Clarinettist Mark Simpson’s packed programme and Hugh Cutting’s mixed bag at the EIF 2025

United KingdomUnited Kingdom Edinburgh International Festival 2025 – [2]: Queen’s Hall. (SRT)

Mark Simpson © Katja Feldmeier

6.8.2025 – Mark Simpson (clarinet), Richard Uttley (piano).

Sir James Macmillan – After The Tryst
Mark-Anthony Turnage – Cradle Song
Jay Capperauld – So My Tears Flow
Mark Simpson – Echoes and Embers; Lov(escape)
Zoë Martlew – Pyrrhos
Gavin Higgins – Three Broken Love Songs
Brahms – Clarinet Sonatas Nos. 1 & 2

7.8.2025 – Hugh Cutting (countertenor), George Ireland (piano).

Songs, arias and piano music by Monteverdi, Handel, Schubert, Wolf, Hahn, Howells, Betty Roe, George Benjamin and others.

Mark Simpson is far better known in Scotland as a composer than as a performer, so it was exciting to see a programme in the Edinburgh International Festival that featured his talents in both fields, with a programme of music that set the Brahms clarinet sonatas alongside more contemporary music, most of which had been composed by, through or for him.

He is a compelling and serious performer who knows the clarinet inside out and is also admirably committed to expanding its repertoire. His own Lov(escape), a white-knuckle whirl of energy, was written to perform in the BBC Young Musician of the Year competition, which he won in 2006, and he contrasted that with Echoes and Embers, where pianissimo playing sometimes made it impossible to distinguish the textures of the clarinet from that of the piano, and whose arch-like structure moved from that to a frenetic central section before receding again.

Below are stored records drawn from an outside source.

(** The magnitude and the sign of a sum. *)
Lemma signed_abs s (v X : Q) : s = 0 \/ s = 1 -> (0 < X)%Q -> (v == signed s X)%Q ->
  (Qabs v == X)%Q /\ Z.b2z (negb (Qle_bool 0 v)) = s /\ Qeq_bool v 0 = false.
Proof.
  intros [->| ->] HX E; cbn in E.
  - split_and!.
    + rewrite E. apply Qabs_pos. lra.
    + rewrite (proj2 (Qle_bool_iff 0 v)) by lra. done.
    + apply Qeq_bool_false. right. lra.
  - split_and!.
    + rewrite E, Qabs_opp. apply Qabs_pos. lra.
    + rewrite Qle_bool_false by lra. done.
    + apply Qeq_bool_false. left. lra.
Qed.

Lemma ulp_pos F : (0 < ulp F)%Q.
Proof. apply pow2_pos_Q. Qed.

Section Sum.
Context (F : Format) (HF : fmt_ok F).
Local Abbreviation W := (f_W F).
Local Abbreviation P := (f_P F).

(** The smaller operand, aligned, with [g] bits to spare: nothing is lost, or
    the other is much larger. *)
Lemma aligned m g d : 0 <= m < 2 ^ (P + 1) -> 0 <= g -> 0 <= d -> let n := jam (m * 2 ^ g) d in
  0 <= n /\ sticky n (inject_Z m * pow2 (g - d)) /\ ((inject_Z m * pow2 (g - d) == inject_Z n)%Q \/ (g < d /\ n <= 2 ^ P)).
Proof.
  intros Hm Hg Hd n. pose proof HF as [HP _ _ _ _]. pose proof (pow2_pos g Hg).
  assert (sticky (m * 2 ^ g) (inject_Z m * pow2 g)) as H0 by (left; by rewrite inject_Z_mult, <- pow2_inject).
  apply (sticky_jam _ _ d) in H0; [|done]. rewrite <- Qmult_assoc, <- pow2_plus in H0. replace (g + - d) with (g - d) in H0 by lia.
  assert (0 <= n) as Hn by (apply Z.lor_nonneg; split; [apply Z.shiftr_nonneg; lia|by destruct (nz _)]).
  split; [done|]. split; [done|]. destruct (Z.le_gt_cases d g) as [Hle|Hgt].
  - left. unfold n. rewrite jam_shl_more by lia. by rewrite inject_Z_mult, <- pow2_inject by lia.
  - right. split; [lia|]. unfold n. rewrite jam_shl by lia. unfold jam. rewrite Z.shiftr_div_pow2 by lia.
    assert (0 <= m / 2 ^ (d - g) < 2 ^ P) as Hq.
    { pose proof (pow2_pos (d - g) ltac:(lia)). split; [apply Z.div_pos; lia|]. apply Z.div_lt_upper_bound; [lia|].
      rewrite <- Z.pow_add_r by lia. pose proof (Z.pow_le_mono_r 2 (P + 1) (d - g + P)). lia. }
    destruct (nz _); cbn [Z.b2z]; [rewrite lor_1; destruct (Z.even _); cbn; lia|rewrite Z.lor_0_r; lia].
Qed.

(** What an addition does with aligned significands. *)
Definition sum_mant (s1 s2 A B : Z) : Z * Z :=
  if s1 =? s2 then (s1, A + B) else if B <=? A then (s1, A - B) else (Z.lxor s1 1, B - A).

(** [A] and [B] stand for [y1] and [y2]; one of them is exact and even. *)
Definition summands (A B : Z) (y1 y2 : Q) : Prop :=
  (Z.even A = true /\ (y1 == inject_Z A)%Q /\ sticky B y2) \/ (Z.even B = true /\ (y2 == inject_Z B)%Q /\ sticky A y1).

Lemma sticky_sum A B y1 y2 : summands A B y1 y2 ->
  sticky (A + B) (y1 + y2) /\ sticky (A - B) (y1 - y2) /\ sticky (B - A) (y2 - y1).
Proof.
  intros [(He & E & Hs)|(He & E & Hs)].
  - rewrite E. split; [by apply sticky_add|]. split; [apply (sticky_add A (- B)); [done|by apply sticky_opp]|].
    replace (B - A) with (- A + B) by lia. assert (y2 - inject_Z A == inject_Z (- A) + y2)%Q as -> by (rewrite inject_Z_opp; ring).
    apply sticky_add; [by rewrite Z.even_opp|done].
  - rewrite E. rewrite Z.add_comm, Qplus_comm. split; [by apply sticky_add|].
    split; [|apply (sticky_add B (- A)); [done|by apply sticky_opp]].
    replace (A - B) with (- B + A) by lia. assert (y1 - inject_Z B == inject_Z (- B) + y1)%Q as -> by (rewrite inject_Z_opp; ring).
    apply sticky_add; [by rewrite Z.even_opp|done].
Qed.

Lemma sum_mant_ok s1 s2 A B (y1 y2 : Q) : s1 = 0 \/ s1 = 1 -> s2 = 0 \/ s2 = 1 -> 0 <= A -> 0 <= B -> summands A B y1 y2 ->
  let '(s, z) := sum_mant s1 s2 A B in
  (s = 0 \/ s = 1) /\ Z.abs (A - B) <= z <= A + B /\ exists Y : Q, sticky z Y /\ (signed s1 y1 + signed s2 y2 == signed s Y)%Q /\
    ((y1 == inject_Z A)%Q -> (y2 == inject_Z B)%Q -> (Y == inject_Z z)%Q).
Proof.
  intros Hs1 Hs2 HA HB Hy. apply sticky_sum in Hy as (H1 & H2 & H3). unfold sum_mant. destruct (Z.eqb_spec s1 s2) as [<-|Hne].
  - split; [done|]. split; [lia|]. exists (y1 + y2)%Q. split; [done|]. split.
    + destruct Hs1 as [-> | ->]; cbn; ring.
    + intros -> ->. by rewrite inject_Z_plus.
  - destruct (Z.leb_spec B A).
    + split; [done|]. split; [lia|]. exists (y1 - y2)%Q. split; [done|]. split.
      * destruct Hs1 as [-> | ->], Hs2 as [-> | ->]; try done; cbn; ring.
      * intros -> ->. unfold Z.sub. by rewrite inject_Z_plus, inject_Z_opp.
    + split; [destruct Hs1 as [-> | ->]; auto|]. split; [lia|]. exists (y2 - y1)%Q. split; [done|]. split.
      * destruct Hs1 as [-> | ->], Hs2 as [-> | ->]; try done; [change (Z.lxor 0 1) with 1|change (Z.lxor 1 1) with 0]; cbn; ring.
      * intros -> ->. unfold Z.sub. by rewrite inject_Z_plus, inject_Z_opp.
Qed.

(** The sign of a sum that is zero. *)
Definition zero_sign (rm s1 s2 : Z) : Z := if s1 =? s2 then s1 else Z.b2z (rm =? FPLIB_RM).

(** A sum, rounded. *)
Definition rounded_sum (mode s1 s2 : Z) (v : Q) (flags : Z) : Z * Z :=
  if Qeq_bool v 0 then (with_sign F (zero_sign (Z.land mode 3) s1 s2) 0, flags) else rounded F mode v flags.

Lemma Qeq_bool_true (a b : Q) : (a == b)%Q -> Qeq_bool a b = true.
Proof. apply Qeq_bool_iff. Qed.

(** A sum of aligned significands that is zero. *)
Lemma sum_zero s1 s2 A B (y1 y2 : Q) s : s1 = 0 \/ s1 = 1 -> s2 = 0 \/ s2 = 1 -> 0 <= A -> 0 <= B -> summands A B y1 y2 -> sum_mant s1 s2 A B = (s, 0) ->
  (signed s1 y1 + signed s2 y2 == 0)%Q /\ (s1 = s2 -> (y1 == 0)%Q /\ (y2 == 0)%Q).
Proof.
  intros Hs1 Hs2 HA HB Hy E. pose proof (sum_mant_ok s1 s2 A B y1 y2 Hs1 Hs2 HA HB Hy) as Hsm. rewrite E in Hsm.
  destruct Hsm as (_ & _ & Y & HY & EY & _). apply (sticky_sign 0) in HY as [_ HY]. specialize (HY eq_refl).
  split; [by rewrite EY, (signed_0 s Y HY)|]. intros <-. unfold sum_mant in E. rewrite Z.eqb_refl in E. injection E as _ E.
  assert (A = 0 /\ B = 0) as [-> ->] by lia.
  destruct Hy as [(_ & Hy1 & Hy2)|(_ & Hy2 & Hy1)]; (split; [|]); (by rewrite Hy1 || by rewrite Hy2 || by apply (sticky_sign 0)).
Qed.
Lemma zero_factor (m e : Z) (y q : Q) : (inject_Z m * pow2 e == y * q)%Q -> (y == 0)%Q -> m = 0.
Proof.
  intros E Ey. rewrite Ey, Qmult_0_l in E. pose proof (pow2_pos_Q e) as Hp. apply Qmult_integral in E as [E|E]; [by apply inject_Z_injective, E|lra].
Qed.
End Sum.

Lemma finite_exp_top F (e : Z) : 1 <= e < top_exp F -> (e =? top_exp F) = false.
Proof. intros. apply Z.eqb_neq. lia. Qed.

Lemma rm_not_tieaway mode : Z.land mode 3 <> FPRounding_TIEAWAY.
Proof.
  change 3 with (Z.ones 2). rewrite Z.land_ones by lia. pose proof (Z.mod_pos_bound mode (2 ^ 2)). unfold FPRounding_TIEAWAY. lia.
Qed.

(** [round] of a significand that stands for [|v|]. *)
Lemma round_rounded F s exp mnt mode flags (v X : Q) : fmt_ok F -> s = 0 \/ s = 1 -> - 2 ^ 31 < exp -> (0 < X)%Q -> (v == signed s X)%Q ->
  represents F exp mnt (X / ulp F) -> round F s exp mnt mode flags = Ok (rounded F mode v flags).
Proof.
  intros HF Hs He HX Ev Hr. destruct (signed_abs s v X Hs HX Ev) as (Ea & Es & _). unfold round, rounded. rewrite Es.
  apply round_correct; [done|lia|done|apply rm_not_tieaway|]. destruct Hr as [Hm Hr]. split; [done|]. by rewrite Ea.
Qed.

(** The end of an addition in [W] bits, of significands [2 ^ g] times too large. *)
Lemma finish_sum F g s z e mode flags (v Y : Q) : arith F -> s = 0 \/ s = 1 -> 0 < z < 2 ^ f_W F -> 0 <= g -> - 2 ^ 30 < e < 2 ^ 30 -> sticky z Y ->
  (Y == inject_Z z)%Q \/ 2 ^ (f_P F + 2) <= z -> (v == signed s (Y * pow2 (e - 1 - g) * ulp F))%Q -> g <= 64 ->
  (let '(x_mnt, x_exp) := normalise F z e in
   round F s (x_exp + (f_W F - f_P F - 1 - g)) (wrap_u (f_W F) (Z.shiftl x_mnt 1)) mode flags) = Ok (rounded F mode v flags).
Proof.
  intros Har Hs Hz Hg He HY Hex Ev Hg64. pose proof (arith_ok F Har) as HF. pose proof HF as [HP HE HW H64 _].
  destruct (normalise_ok F z e Har Hz) as (sh & -> & Hsh & Hn). assert (2 ^ f_W F = 2 * 2 ^ (f_W F - 1)) as E2 by (apply pow2_double; lia).
  assert (wrap_u (f_W F) (Z.shiftl (z * 2 ^ sh) 1) = z * 2 ^ sh * 2 - 2 ^ f_W F) as ->.
  { rewrite Z.shiftl_mul_pow2 by lia. change (2 ^ 1) with 2. symmetry. apply (Z.mod_unique_pos _ _ 1); lia. }
  assert (0 < Y)%Q as HYp by (by apply (sticky_sign z Y); [|lia]). pose proof (ulp_pos F) as Hu. pose proof (pow2_pos_Q (e - 1 - g)) as Hp.
  apply (round_rounded F s _ _ mode flags v (Y * pow2 (e - 1 - g) * ulp F)%Q HF Hs); [lia| |done|].
  { apply Qmult_lt_0_compat; [by apply Qmult_lt_0_compat|done]. }
  assert (2 ^ f_W F + (z * 2 ^ sh * 2 - 2 ^ f_W F) = z * 2 ^ (sh + 1)) as EM by (rewrite Z.pow_add_r by lia; lia).
  apply (represents_intro F HF _ _ z (sh + 1) 0 _ Y); [lia|lia|lia|by rewrite jam_0| |].
  - destruct Hex as [|Hbig]; [by left|]. right. split; [done|]. assert (f_P F + 2 + sh < f_W F) as H; [|lia].
    apply (Z.pow_lt_mono_r_iff 2); [lia|lia|]. rewrite Z.pow_add_r by lia. pose proof (pow2_pos sh ltac:(lia)). nia.
  - unfold Qdiv. rewrite <- (Qmult_assoc (Y * _)), Qmult_inv_r, Qmult_1_r by lra.
    replace (sh + 1 - 0 + (e - sh + (f_W F - f_P F - 1 - g)) - 1 - (f_W F - f_P F)) with (e - 1 - g) by lia. reflexivity.
Qed.

Lemma arith_E F : arith F -> 8 <= f_E F.
Proof. intros [->| ->]; cbn; lia. Qed.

One of the (doubtless unintended) consequences of a programme like this was that the spotlight was unavoidably on Simpson throughout so that, aside from in the Brahms, the good work of pianist Richard Uttley was often sidelined. That was particularly so in the opening sequence of music by MacMillan, Turnage and Capperauld, where the piano’s gently circling lines of chords were left in the shadow of showy clarinet lines that could sing, swoop, slur or shriek. Both found more parity in Gavin Higgins’s Three Broken Love Songs, which began with Rhapsody-in-Blue-style glissandos for the clarinet. However, these were slurs of drunken regret after the collapse of a relationship, lines of music that flickered and crackled before the poignant longing of the final section.

Including both the Brahms Sonatas in this company led to a programme that was too packed, and there were signs that even Simpson was beginning to tire after two hours, with some of the top notes in the F minor Sonata developing a hint of a skirl. However, he had a touchingly lyrical way with Brahms’s long-breathed melodies, lingering lovingly over several phrases as though reluctant to let them go, with gorgeous soft playing in the composer’s slow movements.

One thing of which there has been a lot more since Nicola Benedetti took over the festival’s directorship – and which is surely to be encouraged – is artists speaking from the stage about their programme. Simpson did it very engagingly, and I could have done with more of that from Hugh Cutting in his Thursday morning recital, which was clearly conceived as all-of-a-piece. It was inspired, said the programme note, by a book by Michael A Singer, and I would like to have heard more about exactly how each piece fitted into the theme of peace and liberation, not least because some of the inclusions seemed a little random. Mussorgsky sitting alongside Handel and Vaughan Williams?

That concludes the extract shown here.